Ruby C extensions, callbacks, garbage collection, stack scanning

I found a strange, almost unbelievable bug in the way that the Ruby
garbage collector scans the stack:

(1) Ruby scans the stack using an imprecise pointer detector
(is_pointer_to_heap in gc.c)

(2) At the point where the crash occurs, it is scanning an
8192 byte buffer that happens to be on the stack somewhere
in the middle of libguestfs, and happens to contains random
data related to the upload operation. Ruby really should not
be scanning this buffer.

(3) The actual part of this buffer that is being scanned
(0xbfa71ce4) looks like a valid stack pointer. It isn’t – it’s
just some random data that happens to look like that.

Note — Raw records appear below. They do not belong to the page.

(** The scan stops at the first tag with the owner key, which is the entry
    that [list_to_map] keeps for that key. *)
Lemma scanTags_tagList shardName (kvs : list (string * string)) s :
  scanTags shardName (tagList kvs) s =
  (Return
     match (list_to_map kvs : gmap string string) !! ownerKey with
     | None =>
       Some (AccountValidationError MissingTag
               (errorString "Account is not tagged with an owner"))
     | Some value =>
       if (shardName =? value)%string then None
       else Some (AccountValidationError IncorrectOwnerTag
                    (errorString "Account is not tagged with the correct owner"))
     end, s).
Proof.
  induction kvs as [|[key value] kvs IH]; [reflexivity|].
  change (tagList ((key, value) :: kvs))
    with (Some {| Key := Some key; Value := Some value |} :: tagList kvs).
  rewrite scanTags_cons. cbn [list_to_map foldr uncurry fst snd].
  destruct (String.eqb_spec ownerKey key) as [<-|Hne].
  - rewrite lookup_insert_eq. by destruct (shardName =? value)%string.
  - rewrite lookup_insert_ne by done. apply IH.
Qed.

(** C7. When the tag query answers with a tag set, in whatever order its
    entries are listed, [ValidateAccountTags] returns nil exactly when the
    set maps the key owner to the expected owner; an owner entry with
    another value gives an error of kind [IncorrectOwnerTag], and a set
    without the key owner gives an error of kind [MissingTag]. *)
Theorem ValidateAccountTags_owner c accountId shardName (accountTagEnabled : bool) s
    (tags : gmap string string) (kvs : list (string * string)) w :
  kvs ≡ₚ map_to_list tags →
  ListTagsForResource c {| ResourceId := accountId |} (aws s) =
    ((Some {| Tags := tagList kvs |}, None), w) →
  ∃ r,
    ValidateAccountTags (Some c) accountId shardName accountTagEnabled s =
      (Return r,
       called s w (CallListTagsForResource {| ResourceId := accountId |}
                     (Some {| Tags := tagList kvs |}) None)) ∧
    (r = None ↔ tags !! "owner" = Some shardName) ∧
    (∀ value, tags !! "owner" = Some value → value ≠ shardName →
       r = Some (AccountValidationError IncorrectOwnerTag
                   (errorString "Account is not tagged with the correct owner"))) ∧
    (tags !! "owner" = None →
       r = Some (AccountValidationError MissingTag
                   (errorString "Account is not tagged with an owner"))).
Proof.
  intros Hperm Hq.
  assert (Hmap : (list_to_map kvs : gmap string string) = tags).
  { rewrite <- (list_to_map_to_list tags). symmetry.
    apply list_to_map_proper; [apply NoDup_fst_map_to_list|by symmetry]. }
  eexists. split.
  { unfold ValidateAccountTags. rewrite bind_run, callListTagsForResource_run, Hq.
    cbn [fst snd]. go_run. apply scanTags_tagList. }
  rewrite Hmap. change ownerKey with "owner".
  destruct (tags !! "owner") as [value|] eqn:Hown.
  - destruct (String.eqb_spec shardName value) as [->|Hne].
    + split; [done|]. split; [|done]. intros v [= ->] Hv. by destruct Hv.
    + split; [split; [done|by intros [= ->]]|]. split; [|done]. by intros v [= ->] _.
  - split; [done|]. split; [|done]. intros v [=].
Qed.

(** ** Where the account sits in the tree *)

Lemma ancestry_app_inv getParent a (l1 l2 : list string) top :
  ancestry getParent a (l1 ++ l2) top →
  ∃ mid, ancestry getParent a l1 mid ∧ ancestry getParent mid l2 top.
Proof.
  revert a. induction l1 as [|x l1 IH]; intros a Hanc.
  - exists a. split; [constructor|exact Hanc].
  - inversion Hanc as [|? ? ? ? Hpar Hrest]; subst.
    destruct (IH _ Hrest) as (mid & H1 & H2).
    exists mid. split; [by constructor|done].
Qed.

(** Along single parents that the predicate rejects, the walk moves up and
    collects them. *)
Lemma walk_along getParent c (Hc : answersAs c getParent) (p : string → bool) a path top :
  ancestry getParent a path top →
  (∀ x, x ∈ path → p x = false) →
  ∀ fuel acc s, ∃ s',
    ParentsTillPredicate (length path + fuel) a (Some c) p acc s =
    ParentsTillPredicate fuel top (Some c) p (acc ++ path) s'.
Proof.
  induction 1 as [a|a x path top Hpar Hanc IH]; intros Hrej fuel acc s.
  - exists s. by rewrite app_nil_r.
  - destruct (Hc a (aws s)) as [w Hw]. rewrite Hpar in Hw.
    cbn [length Nat.add]. erewrite walk_one_parent by exact Hw.
    rewrite (Hrej x) by (by left).
    destruct (IH (λ y Hy, Hrej y (list_elem_of_further _ _ _ Hy)) fuel (acc ++ [x])
                (afterListParents c a s)) as [s' Hs'].
    exists s'. rewrite Hs', <- app_assoc. reflexivity.
Qed.

Lemma eqb_not_in (poolOU : string) (path : list string) :
  poolOU ∉ path → ∀ x, x ∈ path → (x =? poolOU)%string = false.
Proof.
  intros Hnot x Hx. apply String.eqb_neq. intros ->. by apply Hnot.
Qed.

(** The pool membership of an account somewhere below the pool OU: it is in
    the pool exactly when nothing lies between it and the pool OU. *)
Lemma IsAccountInPoolOU_below_pool getParent c (Hc : answersAs c getParent)
    account poolOU between fuel s :
  levelsBelowPool getParent (AwsAccountID (Spec account)) poolOU between →
  AwsAccountID (Spec account) ≠ "" →
  length between < fuel →
  (IsAccountInPoolOU fuel account (Some c) (λ x, (x =? poolOU)%string) s).1 =
  Return (bool_decide (between = [])).
Proof.
  intros [Hanc Hnot] Hid Hfuel.
  apply ancestry_app_inv in Hanc as (mid & Hup & Hlast).
  inversion Hlast as [|? ? ? ? Hpar _]; subst.
  replace fuel with (length between + S (fuel - S (length between))) by lia.
  destruct (walk_along _ _ Hc _ _ _ _ Hup (eqb_not_in _ _ Hnot)
              (S (fuel - S (length between))) [] s) as [s' Hwalk].
  destruct (Hc mid (aws s')) as [w Hw]. rewrite Hpar in Hw.
  erewrite walk_one_parent in Hwalk by exact Hw.
  rewrite String.eqb_refl in Hwalk.
  erewrite IsAccountInPoolOU_walk_path; [|exact Hid|exact Hwalk].
  cbn [fst]. f_equal. rewrite app_nil_l, length_app. cbn [length].
  destruct between; [done|]. cbn [length].
  rewrite !bool_decide_eq_false_2; [done|done|lia].
Qed.

(** The pool membership of an account in a subtree disjoint from the pool
    OU: the check answers true when the account has exactly one ancestor,
    a root that is not the pool OU, and false otherwise. *)
Lemma IsAccountInPoolOU_disjoint getParent c (Hc : answersAs c getParent)
    account poolOU path fuel s :
  disjointFromPool getParent (AwsAccountID (Spec account)) poolOU path →
  AwsAccountID (Spec account) ≠ "" →
  length path < fuel →
  (IsAccountInPoolOU fuel account (Some c) (λ x, (x =? poolOU)%string) s).1 =
  Return (bool_decide (length path = 1)).
Proof.
  intros (top & Hanc & Hroot & Hnot) Hid Hfuel.
  replace fuel with (length path + S (fuel - S (length path))) by lia.
  destruct (walk_along _ _ Hc _ _ _ _ Hanc (eqb_not_in _ _ Hnot)
              (S (fuel - S (length path))) [] s) as [s' Hwalk].
  destruct (Hc top (aws s')) as [w Hw]. rewrite Hroot in Hw.
  erewrite walk_zero_parents in Hwalk by exact Hw.
  erewrite IsAccountInPoolOU_walk_path; [|exact Hid|exact Hwalk].
  reflexivity.
Qed.

(** * Further properties of the controller *)

(** ** The ancestry walk, hop by hop *)

Lemma calls_parentQuery c awsId s :
  calls (afterListParents c awsId s) = calls s ++ [parentQuery c awsId s].
Proof. reflexivity. Qed.

Lemma answeredParent_parentQuery c awsId s id :
  answeredParent (parentQuery c awsId s) = Some id ↔
  ∃ out parent,
    (ListParents c {| ChildId := Some awsId |} (aws s)).1 = (Some out, None) ∧
    Parents out = [Some parent] ∧ Id parent = Some id.
Proof.
  unfold parentQuery.
  destruct (ListParents c {| ChildId := Some awsId |} (aws s)) as [[[out|] [e|]] w];
    cbn [fst snd answeredParent];
    try (split; [discriminate|by intros (? & ? & [=] & _)]).
  destruct (Parents out) as [|[parent|] [|q ps]] eqn:Hps;
    try (split; [discriminate|by intros (? & ? & [= <-] & ? & _); congruence]).
  split.
  - intros Hid. by exists out, parent.
  - intros (? & ? & [= <-] & ? & ?). congruence.
Qed.

(** One hop of the walk: it ends at the query, ends on an accepted parent,
    or goes on from a rejected parent. *)
Lemma walk_inv fuel awsId c (p : string → bool) parents s result s' :
  ParentsTillPredicate (S fuel) awsId (Some c) p parents s = (result, s') →
  (s' = afterListParents c awsId s ∧
   answeredParent (parentQuery c awsId s) = None ∧
   result ≠ OutOfFuel ∧
   (∀ err path, result = Return (err, path) → path = parents) ∧
   (∀ e path, result = Return (Some e, path) →
      callError (parentQuery c awsId s) = Some e ∨
      e = errorString ("More than 1 parents found for Id " +:+ awsId)) ∧
   (∀ path, result = Return (None, path) →
      ∃ out, (ListParents c {| ChildId := Some awsId |} (aws s)).1 = (Some out, None) ∧
             Parents out = [])) ∨
  (s' = afterListParents c awsId s ∧
   ∃ id, answeredParent (parentQuery c awsId s) = Some id ∧ p id = true ∧
         result = Return (None, parents ++ [id])) ∨
  (∃ id, answeredParent (parentQuery c awsId s) = Some id ∧ p id = false ∧
         ParentsTillPredicate fuel id (Some c) p (parents ++ [id])
           (afterListParents c awsId s) = (result, s')).
Proof.
  intros Hrun. rewrite walk_unfold in Hrun. unfold parentQuery.
  destruct (ListParents c {| ChildId := Some awsId |} (aws s)) as [[[out|] [e|]] w];
    cbn [fst snd] in *.
  1,3: left; inversion Hrun; subst;
         (split; [done|]); (split; [done|]); (split; [done|]);
         (split; [by intros ?? [= <- <-]|]);
         (split; [intros ?? [= <- <-]; by left|by intros ? [=]]).
  2: left; inversion Hrun; subst;
       (split; [done|]); (split; [done|]); (split; [done|]);
       (split; [by intros ?? [=]|]); (split; [by intros ?? [=]|by intros ? [=]]).
  destruct out as [[|[[[id|]]|] [|q ps]]]; cbn [Parents Id] in Hrun.
  - left. inversion Hrun; subst.
    split; [done|]. split; [done|]. split; [done|].
    split; [by intros ?? [= <- <-]|]. split; [by intros ?? [=]|].
    intros ? _. by eexists.
  - destruct (p id) eqn:Hp.
    + right; left. inversion Hrun; subst. split; [done|]. by exists id.
    + right; right. by exists id.
  - left. inversion Hrun; subst.
    split; [done|]. split; [done|]. split; [done|].
    split; [by intros ?? [= <- <-]|]. split; [intros ?? [= <- <-]; by right|by intros ? [=]].
  - left. inversion Hrun; subst.
    split; [done|]. split; [done|]. split; [done|].
    split; [by intros ?? [=]|]. split; [by intros ?? [=]|by intros ? [=]].
  - left. inversion Hrun; subst.
    split; [done|]. split; [done|]. split; [done|].
    split; [by intros ?? [= <- <-]|]. split; [intros ?? [= <- <-]; by right|by intros ? [=]].
  - left. inversion Hrun; subst.
    split; [done|]. split; [done|]. split; [done|].
    split; [by intros ?? [=]|]. split; [by intros ?? [=]|by intros ? [=]].
  - left. inversion Hrun; subst.
    split; [done|]. split; [done|]. split; [done|].
    split; [by intros ?? [= <- <-]|]. split; [intros ?? [= <- <-]; by right|by intros ? [=]].
Qed.

(** A returned path starts with the path given. *)
Lemma walk_prefix fuel awsId client (p : string → bool) parents s err path s' :
  ParentsTillPredicate fuel awsId client p parents s = (Return (err, path), s') →
  ∃ new, path = parents ++ new.
Proof.
  revert awsId parents s.
  induction fuel as [|fuel IH]; intros awsId parents s Hrun; [discriminate Hrun|].
  destruct client as [c|]; [|discriminate Hrun].
  apply walk_inv in Hrun as [Hstop|[Hhit|Hgo]].
  - destruct Hstop as (_ & _ & _ & Hpath & _). rewrite (Hpath _ _ eq_refl).
    exists []. by rewrite app_nil_r.
  - destruct Hhit as (_ & id & _ & _ & [= -> ->]). by exists [id].
  - destruct Hgo as (id & _ & _ & Hrec).
    apply IH in Hrec as (new & ->). exists (id :: new). by rewrite <- app_assoc.
Qed.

(4) If we interpret this random data as a Ruby VALUE, it becomes
clearer what’s going on:

(gdb) print/x *0xbfa71ce4
$15 = 0xb6dcec98
(gdb) print *(RVALUE *)0xb6dcec98
$17 = {
as = {
free = {
flags = 98, # to Ruby this looks like T_DATA
data = {
basic = {
flags = 98,
klass = 3077482900
dmark = 0x49b0de10 <mark_load_arg>,
dfree = 0,
data = 0xbfa71ccc

(5) As you can see from the stack trace, Ruby follows the
completely bogus “data” pointer 0xbfa71ccc:

#9 0x49b0de33 in mark_load_arg (ptr=0xbfa71ccc) at marshal.c:841

and eventually this causes a crash.

I’m assuming this behaviour can’t possibly be intentional. In other
languages that I’ve used which have mark-sweep garbage collectors,
it’s normal that you have to mark parts of the C stack which need
scanning, instead of risking the above happening.

But I can’t find any documentation in Ruby about how one would mark
the stack. So how do I avoid Ruby scanning bits of the stack that are
buffers or contain other coincidental values?